**What you should do:**
In the entries below, find each line with the word "Open" and return it.

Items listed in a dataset
---+---
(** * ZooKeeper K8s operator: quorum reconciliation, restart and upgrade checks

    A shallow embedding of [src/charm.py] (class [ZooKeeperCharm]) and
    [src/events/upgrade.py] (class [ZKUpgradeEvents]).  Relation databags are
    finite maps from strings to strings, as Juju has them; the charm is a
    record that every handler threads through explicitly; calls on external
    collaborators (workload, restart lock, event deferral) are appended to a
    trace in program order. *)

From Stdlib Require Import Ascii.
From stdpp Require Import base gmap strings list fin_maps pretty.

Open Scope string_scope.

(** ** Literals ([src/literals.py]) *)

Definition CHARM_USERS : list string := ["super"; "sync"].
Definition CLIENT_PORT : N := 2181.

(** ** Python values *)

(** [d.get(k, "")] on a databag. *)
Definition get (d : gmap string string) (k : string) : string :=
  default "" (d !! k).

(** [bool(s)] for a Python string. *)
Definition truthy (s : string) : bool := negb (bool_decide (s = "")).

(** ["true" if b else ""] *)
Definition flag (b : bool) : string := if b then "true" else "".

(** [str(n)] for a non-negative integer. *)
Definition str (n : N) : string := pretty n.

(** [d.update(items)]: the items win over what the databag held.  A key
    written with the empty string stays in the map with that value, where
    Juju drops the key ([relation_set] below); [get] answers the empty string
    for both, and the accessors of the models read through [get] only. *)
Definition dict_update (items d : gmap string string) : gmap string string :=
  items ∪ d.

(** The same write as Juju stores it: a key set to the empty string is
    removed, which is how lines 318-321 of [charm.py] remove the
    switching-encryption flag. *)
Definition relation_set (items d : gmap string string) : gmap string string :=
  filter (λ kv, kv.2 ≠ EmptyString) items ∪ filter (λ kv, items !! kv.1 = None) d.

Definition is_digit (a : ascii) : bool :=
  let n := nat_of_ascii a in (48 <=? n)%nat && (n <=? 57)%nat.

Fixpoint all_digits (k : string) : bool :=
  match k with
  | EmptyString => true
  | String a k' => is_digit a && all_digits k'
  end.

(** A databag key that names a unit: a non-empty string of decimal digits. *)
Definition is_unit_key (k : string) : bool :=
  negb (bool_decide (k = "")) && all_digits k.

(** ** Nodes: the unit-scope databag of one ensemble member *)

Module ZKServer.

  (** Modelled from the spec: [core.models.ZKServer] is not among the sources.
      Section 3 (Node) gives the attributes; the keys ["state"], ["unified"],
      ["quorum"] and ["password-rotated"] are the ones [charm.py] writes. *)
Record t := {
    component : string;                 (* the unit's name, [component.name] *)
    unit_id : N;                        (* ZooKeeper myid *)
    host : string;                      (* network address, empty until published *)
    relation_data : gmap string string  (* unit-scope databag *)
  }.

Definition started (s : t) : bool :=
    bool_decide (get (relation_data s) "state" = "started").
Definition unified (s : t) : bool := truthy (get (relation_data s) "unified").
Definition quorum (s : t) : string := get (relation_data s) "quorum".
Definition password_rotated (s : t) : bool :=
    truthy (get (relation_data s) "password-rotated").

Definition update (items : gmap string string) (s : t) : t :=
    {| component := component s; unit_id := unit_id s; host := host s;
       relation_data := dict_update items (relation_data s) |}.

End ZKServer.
---+---
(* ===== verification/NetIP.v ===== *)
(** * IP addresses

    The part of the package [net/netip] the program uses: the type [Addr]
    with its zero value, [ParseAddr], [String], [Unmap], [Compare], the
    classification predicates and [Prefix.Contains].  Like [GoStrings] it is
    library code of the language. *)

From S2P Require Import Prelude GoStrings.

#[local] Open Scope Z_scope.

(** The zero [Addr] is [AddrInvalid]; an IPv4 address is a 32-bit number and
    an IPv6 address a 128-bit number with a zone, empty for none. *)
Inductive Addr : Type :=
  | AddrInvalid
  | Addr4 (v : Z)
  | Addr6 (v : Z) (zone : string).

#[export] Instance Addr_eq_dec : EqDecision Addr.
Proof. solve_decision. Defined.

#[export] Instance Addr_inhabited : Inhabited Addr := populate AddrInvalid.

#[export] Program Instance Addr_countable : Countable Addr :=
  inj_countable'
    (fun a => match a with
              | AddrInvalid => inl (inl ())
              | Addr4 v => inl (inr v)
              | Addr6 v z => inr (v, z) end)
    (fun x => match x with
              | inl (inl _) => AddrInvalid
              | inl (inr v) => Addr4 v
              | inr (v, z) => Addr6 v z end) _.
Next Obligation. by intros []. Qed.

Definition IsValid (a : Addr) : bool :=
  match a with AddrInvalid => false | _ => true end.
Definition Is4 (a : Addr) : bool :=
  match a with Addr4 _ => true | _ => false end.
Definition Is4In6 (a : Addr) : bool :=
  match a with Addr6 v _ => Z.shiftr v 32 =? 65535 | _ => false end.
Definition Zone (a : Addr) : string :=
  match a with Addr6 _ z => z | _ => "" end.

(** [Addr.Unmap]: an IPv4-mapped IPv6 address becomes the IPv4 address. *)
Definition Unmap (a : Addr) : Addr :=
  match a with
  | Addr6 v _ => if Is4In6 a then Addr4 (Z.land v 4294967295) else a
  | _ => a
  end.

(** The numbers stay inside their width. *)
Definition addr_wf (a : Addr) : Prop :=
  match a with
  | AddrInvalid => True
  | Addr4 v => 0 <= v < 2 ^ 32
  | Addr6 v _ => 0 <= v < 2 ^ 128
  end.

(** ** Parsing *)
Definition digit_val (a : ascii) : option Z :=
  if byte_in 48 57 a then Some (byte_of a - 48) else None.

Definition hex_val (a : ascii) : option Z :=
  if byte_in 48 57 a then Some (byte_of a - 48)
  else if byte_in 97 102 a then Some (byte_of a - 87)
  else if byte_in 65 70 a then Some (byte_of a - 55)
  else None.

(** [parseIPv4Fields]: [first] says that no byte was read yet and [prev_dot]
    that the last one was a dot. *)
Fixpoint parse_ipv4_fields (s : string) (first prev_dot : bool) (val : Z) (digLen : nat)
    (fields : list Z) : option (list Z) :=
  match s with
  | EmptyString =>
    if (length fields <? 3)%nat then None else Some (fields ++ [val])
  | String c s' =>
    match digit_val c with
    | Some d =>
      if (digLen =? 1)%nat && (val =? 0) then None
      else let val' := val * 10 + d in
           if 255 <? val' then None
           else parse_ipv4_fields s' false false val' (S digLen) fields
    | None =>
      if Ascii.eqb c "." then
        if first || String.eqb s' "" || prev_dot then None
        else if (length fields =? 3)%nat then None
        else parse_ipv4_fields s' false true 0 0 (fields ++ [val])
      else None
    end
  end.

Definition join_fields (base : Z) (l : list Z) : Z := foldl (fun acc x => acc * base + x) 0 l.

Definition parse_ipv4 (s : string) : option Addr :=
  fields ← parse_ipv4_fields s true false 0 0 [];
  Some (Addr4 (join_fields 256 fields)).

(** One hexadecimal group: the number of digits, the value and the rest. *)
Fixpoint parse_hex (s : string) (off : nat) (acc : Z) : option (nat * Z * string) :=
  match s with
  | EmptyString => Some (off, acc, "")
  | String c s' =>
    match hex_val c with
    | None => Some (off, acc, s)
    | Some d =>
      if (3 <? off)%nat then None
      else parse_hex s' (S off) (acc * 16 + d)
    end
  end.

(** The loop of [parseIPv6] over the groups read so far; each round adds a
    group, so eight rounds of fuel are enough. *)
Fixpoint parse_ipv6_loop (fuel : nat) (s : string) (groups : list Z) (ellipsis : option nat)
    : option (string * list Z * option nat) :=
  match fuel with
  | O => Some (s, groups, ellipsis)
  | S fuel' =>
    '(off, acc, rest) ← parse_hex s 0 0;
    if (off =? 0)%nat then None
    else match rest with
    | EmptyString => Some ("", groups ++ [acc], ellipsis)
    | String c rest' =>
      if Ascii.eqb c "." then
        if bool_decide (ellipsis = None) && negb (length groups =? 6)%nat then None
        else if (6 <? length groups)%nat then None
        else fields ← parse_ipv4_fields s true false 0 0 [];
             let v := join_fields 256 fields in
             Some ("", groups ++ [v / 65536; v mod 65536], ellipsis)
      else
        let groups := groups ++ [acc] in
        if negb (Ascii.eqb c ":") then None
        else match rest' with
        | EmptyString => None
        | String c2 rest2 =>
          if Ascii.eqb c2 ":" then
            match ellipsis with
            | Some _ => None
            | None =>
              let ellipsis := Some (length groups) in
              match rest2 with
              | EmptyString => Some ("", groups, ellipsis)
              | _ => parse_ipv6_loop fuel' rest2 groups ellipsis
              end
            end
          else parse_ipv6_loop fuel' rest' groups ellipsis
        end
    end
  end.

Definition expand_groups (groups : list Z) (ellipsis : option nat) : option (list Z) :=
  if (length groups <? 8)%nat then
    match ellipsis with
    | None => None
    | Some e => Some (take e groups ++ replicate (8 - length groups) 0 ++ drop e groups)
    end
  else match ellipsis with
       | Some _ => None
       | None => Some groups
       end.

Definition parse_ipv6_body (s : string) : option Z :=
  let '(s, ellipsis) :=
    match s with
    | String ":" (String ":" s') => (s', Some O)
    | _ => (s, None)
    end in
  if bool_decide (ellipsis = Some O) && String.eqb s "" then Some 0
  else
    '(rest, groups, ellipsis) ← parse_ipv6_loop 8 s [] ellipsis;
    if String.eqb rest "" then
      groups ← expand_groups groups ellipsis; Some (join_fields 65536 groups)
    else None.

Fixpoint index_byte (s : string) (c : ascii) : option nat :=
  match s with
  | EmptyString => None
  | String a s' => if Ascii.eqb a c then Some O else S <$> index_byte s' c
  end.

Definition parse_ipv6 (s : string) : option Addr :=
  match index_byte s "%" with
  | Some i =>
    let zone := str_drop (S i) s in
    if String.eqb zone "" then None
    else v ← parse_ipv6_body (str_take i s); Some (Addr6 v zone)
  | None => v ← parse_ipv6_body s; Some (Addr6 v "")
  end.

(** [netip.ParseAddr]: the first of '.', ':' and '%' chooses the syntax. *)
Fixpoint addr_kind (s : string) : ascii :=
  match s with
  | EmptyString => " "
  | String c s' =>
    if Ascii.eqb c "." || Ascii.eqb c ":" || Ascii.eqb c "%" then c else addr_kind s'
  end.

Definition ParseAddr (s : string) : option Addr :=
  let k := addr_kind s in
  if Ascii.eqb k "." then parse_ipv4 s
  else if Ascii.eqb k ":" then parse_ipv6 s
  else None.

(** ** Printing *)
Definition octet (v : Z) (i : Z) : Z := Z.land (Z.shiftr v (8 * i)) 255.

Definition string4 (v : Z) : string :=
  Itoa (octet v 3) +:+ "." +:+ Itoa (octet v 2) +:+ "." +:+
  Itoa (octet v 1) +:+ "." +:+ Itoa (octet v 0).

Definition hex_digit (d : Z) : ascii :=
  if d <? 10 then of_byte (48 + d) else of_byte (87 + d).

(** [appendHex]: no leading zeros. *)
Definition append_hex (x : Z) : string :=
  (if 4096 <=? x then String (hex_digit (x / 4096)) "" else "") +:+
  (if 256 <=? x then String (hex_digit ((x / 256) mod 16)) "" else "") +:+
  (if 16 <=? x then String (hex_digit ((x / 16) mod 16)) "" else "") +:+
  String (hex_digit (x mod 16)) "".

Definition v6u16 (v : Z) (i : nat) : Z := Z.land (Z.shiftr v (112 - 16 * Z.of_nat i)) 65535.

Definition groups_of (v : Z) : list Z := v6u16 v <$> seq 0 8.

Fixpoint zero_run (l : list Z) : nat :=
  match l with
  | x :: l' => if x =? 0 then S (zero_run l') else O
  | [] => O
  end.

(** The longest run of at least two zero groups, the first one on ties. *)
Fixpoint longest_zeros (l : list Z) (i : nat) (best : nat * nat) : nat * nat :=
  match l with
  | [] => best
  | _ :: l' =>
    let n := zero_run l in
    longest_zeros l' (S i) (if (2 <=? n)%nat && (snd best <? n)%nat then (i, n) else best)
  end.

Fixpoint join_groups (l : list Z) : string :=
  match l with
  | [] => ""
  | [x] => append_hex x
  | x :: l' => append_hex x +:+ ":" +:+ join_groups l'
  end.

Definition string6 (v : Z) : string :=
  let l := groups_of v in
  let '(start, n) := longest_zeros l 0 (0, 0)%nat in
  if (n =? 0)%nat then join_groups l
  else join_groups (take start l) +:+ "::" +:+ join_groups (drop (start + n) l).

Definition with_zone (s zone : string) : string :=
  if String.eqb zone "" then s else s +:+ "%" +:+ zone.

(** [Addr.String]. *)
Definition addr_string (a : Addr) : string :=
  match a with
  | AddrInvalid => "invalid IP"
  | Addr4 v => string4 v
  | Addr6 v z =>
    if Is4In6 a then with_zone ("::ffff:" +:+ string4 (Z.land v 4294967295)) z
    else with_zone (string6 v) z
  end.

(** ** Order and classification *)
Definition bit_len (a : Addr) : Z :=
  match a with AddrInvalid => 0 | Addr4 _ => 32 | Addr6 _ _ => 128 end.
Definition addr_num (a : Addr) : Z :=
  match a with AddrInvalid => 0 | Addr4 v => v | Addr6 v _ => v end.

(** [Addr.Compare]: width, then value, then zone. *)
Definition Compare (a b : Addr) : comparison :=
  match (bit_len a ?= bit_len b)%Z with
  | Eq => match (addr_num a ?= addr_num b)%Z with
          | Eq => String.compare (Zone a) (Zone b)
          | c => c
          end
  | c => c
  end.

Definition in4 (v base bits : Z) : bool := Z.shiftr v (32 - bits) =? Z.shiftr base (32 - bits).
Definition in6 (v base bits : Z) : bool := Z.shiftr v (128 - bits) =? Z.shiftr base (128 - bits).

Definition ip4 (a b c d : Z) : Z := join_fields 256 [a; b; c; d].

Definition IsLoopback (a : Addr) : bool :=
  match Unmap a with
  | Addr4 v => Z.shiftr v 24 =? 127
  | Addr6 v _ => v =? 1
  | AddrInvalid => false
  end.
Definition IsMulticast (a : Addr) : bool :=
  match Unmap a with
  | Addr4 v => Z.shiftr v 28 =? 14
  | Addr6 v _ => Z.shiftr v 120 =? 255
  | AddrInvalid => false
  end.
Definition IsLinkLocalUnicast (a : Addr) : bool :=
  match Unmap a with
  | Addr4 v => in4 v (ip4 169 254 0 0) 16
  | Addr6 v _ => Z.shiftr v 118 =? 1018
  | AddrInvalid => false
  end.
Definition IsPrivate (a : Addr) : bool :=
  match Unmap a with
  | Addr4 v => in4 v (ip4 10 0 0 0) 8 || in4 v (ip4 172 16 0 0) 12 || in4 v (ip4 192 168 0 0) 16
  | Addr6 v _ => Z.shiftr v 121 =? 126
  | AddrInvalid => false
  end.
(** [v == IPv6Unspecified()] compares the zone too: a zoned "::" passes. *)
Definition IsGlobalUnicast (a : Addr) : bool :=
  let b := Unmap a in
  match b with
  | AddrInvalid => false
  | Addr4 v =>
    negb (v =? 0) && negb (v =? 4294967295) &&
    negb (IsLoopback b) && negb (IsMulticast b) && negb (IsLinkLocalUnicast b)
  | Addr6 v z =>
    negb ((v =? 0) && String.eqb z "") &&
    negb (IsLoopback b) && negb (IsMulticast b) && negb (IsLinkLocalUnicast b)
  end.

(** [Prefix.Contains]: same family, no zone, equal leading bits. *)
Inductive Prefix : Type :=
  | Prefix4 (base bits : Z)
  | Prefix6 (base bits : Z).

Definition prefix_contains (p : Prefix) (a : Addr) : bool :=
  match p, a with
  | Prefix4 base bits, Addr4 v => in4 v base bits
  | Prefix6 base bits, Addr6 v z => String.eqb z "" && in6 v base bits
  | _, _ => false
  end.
---+---
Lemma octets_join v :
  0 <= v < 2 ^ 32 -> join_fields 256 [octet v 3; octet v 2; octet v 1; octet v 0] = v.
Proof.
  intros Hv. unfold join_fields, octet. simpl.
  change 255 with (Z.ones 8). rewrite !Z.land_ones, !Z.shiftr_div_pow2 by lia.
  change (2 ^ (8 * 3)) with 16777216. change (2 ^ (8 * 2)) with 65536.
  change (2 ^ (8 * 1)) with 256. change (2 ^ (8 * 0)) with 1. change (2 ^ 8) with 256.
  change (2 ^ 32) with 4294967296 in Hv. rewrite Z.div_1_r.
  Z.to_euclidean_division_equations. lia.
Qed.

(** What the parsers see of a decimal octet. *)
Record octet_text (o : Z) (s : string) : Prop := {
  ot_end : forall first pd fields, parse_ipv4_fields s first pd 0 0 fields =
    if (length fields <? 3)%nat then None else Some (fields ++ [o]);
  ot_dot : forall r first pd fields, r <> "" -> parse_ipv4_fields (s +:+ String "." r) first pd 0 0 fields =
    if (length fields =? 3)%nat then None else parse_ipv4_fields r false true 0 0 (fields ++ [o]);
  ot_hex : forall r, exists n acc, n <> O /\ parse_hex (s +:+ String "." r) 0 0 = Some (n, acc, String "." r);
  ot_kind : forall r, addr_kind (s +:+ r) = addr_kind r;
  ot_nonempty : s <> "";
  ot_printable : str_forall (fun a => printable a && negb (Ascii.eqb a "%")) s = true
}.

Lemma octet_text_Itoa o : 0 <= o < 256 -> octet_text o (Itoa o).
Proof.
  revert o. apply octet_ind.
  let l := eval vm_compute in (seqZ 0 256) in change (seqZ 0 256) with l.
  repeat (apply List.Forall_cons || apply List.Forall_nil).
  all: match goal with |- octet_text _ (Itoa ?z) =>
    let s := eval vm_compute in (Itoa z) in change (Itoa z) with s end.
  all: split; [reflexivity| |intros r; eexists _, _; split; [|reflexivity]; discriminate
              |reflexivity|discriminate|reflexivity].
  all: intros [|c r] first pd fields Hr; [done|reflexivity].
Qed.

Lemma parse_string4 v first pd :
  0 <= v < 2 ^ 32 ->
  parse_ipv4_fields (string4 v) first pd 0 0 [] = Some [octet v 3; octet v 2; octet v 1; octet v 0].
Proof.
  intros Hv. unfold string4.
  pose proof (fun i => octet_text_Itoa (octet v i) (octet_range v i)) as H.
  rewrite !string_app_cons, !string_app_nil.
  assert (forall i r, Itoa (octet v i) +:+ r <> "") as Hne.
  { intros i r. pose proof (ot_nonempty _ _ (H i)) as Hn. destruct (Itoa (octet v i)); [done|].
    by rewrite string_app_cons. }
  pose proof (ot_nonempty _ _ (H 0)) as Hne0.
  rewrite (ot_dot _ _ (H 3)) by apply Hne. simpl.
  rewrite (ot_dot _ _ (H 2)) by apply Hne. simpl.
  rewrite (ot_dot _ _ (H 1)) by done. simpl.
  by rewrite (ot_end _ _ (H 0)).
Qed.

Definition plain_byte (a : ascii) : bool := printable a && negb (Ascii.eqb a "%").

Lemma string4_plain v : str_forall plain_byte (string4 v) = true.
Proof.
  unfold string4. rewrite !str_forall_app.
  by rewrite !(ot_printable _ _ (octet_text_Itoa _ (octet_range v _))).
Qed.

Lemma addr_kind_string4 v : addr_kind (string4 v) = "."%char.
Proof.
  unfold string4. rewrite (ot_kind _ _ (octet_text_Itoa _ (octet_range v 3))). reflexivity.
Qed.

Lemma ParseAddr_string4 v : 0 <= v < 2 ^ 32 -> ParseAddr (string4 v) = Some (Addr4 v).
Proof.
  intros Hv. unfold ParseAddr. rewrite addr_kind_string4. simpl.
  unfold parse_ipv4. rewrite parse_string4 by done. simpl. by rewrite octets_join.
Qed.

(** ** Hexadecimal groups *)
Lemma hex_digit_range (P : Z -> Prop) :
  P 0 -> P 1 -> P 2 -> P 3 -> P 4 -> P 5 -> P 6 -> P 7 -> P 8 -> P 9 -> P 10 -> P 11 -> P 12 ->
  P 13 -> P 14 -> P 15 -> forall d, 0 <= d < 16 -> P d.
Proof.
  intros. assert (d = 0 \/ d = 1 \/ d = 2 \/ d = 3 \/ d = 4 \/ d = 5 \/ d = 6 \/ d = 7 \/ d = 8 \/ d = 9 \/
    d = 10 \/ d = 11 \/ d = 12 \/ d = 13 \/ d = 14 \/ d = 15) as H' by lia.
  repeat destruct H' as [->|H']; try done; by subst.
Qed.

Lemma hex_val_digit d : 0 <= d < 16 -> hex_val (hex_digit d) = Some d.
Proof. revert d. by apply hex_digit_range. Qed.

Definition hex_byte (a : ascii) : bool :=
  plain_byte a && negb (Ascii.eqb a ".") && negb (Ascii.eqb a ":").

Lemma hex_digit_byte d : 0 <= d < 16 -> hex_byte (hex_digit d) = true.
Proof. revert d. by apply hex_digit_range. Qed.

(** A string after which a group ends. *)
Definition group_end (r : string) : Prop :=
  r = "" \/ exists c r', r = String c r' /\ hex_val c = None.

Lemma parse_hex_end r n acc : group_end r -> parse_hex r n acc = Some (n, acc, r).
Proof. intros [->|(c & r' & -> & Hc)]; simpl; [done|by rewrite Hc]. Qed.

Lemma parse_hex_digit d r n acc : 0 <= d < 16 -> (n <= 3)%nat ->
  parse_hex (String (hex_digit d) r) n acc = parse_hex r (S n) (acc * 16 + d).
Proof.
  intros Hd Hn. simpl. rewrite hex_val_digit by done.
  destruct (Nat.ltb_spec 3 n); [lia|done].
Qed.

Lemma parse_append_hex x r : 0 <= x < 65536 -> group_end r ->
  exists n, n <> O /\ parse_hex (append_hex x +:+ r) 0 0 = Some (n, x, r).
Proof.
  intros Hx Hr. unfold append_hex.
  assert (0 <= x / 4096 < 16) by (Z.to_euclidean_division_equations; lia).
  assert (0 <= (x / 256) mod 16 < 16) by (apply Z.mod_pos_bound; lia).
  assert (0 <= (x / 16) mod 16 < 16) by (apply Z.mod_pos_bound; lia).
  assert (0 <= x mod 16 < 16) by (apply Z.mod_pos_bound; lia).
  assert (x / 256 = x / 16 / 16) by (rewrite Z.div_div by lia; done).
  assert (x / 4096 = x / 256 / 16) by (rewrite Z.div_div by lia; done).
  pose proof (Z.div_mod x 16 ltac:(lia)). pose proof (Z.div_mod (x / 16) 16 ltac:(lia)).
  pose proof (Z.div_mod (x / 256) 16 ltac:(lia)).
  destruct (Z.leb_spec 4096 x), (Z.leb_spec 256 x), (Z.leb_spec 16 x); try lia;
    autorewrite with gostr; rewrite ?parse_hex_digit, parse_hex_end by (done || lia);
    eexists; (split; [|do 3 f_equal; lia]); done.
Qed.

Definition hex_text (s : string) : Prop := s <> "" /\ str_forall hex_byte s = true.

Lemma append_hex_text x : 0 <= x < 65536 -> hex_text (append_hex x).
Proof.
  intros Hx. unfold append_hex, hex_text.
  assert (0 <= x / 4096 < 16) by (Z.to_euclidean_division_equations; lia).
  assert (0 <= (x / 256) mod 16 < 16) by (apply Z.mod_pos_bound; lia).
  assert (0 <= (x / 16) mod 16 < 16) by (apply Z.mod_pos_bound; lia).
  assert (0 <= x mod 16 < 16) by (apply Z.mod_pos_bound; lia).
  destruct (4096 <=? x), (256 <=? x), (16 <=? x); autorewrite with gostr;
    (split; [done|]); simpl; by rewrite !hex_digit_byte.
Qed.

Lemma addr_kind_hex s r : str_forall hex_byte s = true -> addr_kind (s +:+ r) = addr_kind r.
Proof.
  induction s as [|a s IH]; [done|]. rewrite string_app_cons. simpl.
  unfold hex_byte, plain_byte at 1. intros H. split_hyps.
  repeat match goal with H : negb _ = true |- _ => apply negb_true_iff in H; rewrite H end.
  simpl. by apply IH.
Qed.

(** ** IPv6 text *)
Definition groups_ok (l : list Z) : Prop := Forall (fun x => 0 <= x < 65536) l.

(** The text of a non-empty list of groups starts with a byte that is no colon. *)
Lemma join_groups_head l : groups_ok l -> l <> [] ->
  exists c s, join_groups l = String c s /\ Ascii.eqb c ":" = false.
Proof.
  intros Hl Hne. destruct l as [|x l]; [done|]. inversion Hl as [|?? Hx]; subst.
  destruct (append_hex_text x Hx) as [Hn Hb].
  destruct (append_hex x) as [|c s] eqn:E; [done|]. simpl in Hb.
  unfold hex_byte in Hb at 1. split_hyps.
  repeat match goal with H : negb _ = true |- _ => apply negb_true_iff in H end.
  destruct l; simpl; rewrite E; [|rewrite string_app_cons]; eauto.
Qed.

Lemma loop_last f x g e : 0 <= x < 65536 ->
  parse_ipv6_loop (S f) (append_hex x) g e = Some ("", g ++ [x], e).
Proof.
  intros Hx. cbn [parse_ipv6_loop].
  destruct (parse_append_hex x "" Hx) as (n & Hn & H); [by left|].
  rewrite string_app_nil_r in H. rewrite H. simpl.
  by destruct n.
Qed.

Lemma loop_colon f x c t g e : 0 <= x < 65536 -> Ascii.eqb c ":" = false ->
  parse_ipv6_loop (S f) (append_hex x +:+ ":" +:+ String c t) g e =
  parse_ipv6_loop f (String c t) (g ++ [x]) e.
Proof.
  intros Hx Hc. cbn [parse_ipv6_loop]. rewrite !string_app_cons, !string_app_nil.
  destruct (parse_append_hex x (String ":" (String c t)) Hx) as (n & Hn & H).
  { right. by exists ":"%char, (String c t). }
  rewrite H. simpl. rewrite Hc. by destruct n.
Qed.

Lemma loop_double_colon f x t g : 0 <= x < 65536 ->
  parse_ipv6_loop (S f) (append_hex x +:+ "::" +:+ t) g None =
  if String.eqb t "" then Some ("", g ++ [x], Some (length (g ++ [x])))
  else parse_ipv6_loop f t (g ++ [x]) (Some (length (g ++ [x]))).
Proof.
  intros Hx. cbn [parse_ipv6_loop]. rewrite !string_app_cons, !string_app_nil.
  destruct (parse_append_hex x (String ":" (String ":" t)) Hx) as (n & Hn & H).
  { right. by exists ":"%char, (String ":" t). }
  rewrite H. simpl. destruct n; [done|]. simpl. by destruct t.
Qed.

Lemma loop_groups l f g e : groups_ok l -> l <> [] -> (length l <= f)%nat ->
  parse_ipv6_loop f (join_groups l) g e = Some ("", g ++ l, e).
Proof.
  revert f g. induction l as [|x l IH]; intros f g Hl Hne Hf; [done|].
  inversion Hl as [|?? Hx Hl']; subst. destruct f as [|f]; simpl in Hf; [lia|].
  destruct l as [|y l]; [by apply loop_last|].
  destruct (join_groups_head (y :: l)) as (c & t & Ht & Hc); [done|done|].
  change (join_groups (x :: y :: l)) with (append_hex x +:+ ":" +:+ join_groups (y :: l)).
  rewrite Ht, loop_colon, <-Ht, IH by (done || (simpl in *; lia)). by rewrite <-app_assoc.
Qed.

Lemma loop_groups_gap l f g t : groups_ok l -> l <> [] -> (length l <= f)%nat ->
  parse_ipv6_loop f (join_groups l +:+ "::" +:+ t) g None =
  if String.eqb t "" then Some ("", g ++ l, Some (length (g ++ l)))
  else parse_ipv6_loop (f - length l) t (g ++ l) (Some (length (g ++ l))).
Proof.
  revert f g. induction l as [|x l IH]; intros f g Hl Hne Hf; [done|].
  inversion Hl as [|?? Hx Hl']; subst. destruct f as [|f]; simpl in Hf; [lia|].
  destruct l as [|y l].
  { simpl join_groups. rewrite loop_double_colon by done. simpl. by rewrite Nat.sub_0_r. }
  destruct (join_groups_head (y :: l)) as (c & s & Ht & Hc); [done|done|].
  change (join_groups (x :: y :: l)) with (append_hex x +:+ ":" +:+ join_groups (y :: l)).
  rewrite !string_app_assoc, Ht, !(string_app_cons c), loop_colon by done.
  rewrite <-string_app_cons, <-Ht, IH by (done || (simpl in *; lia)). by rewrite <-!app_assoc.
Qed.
---+---
**Response to the task:**
Open Scope string_scope.
#[local] Open Scope Z_scope.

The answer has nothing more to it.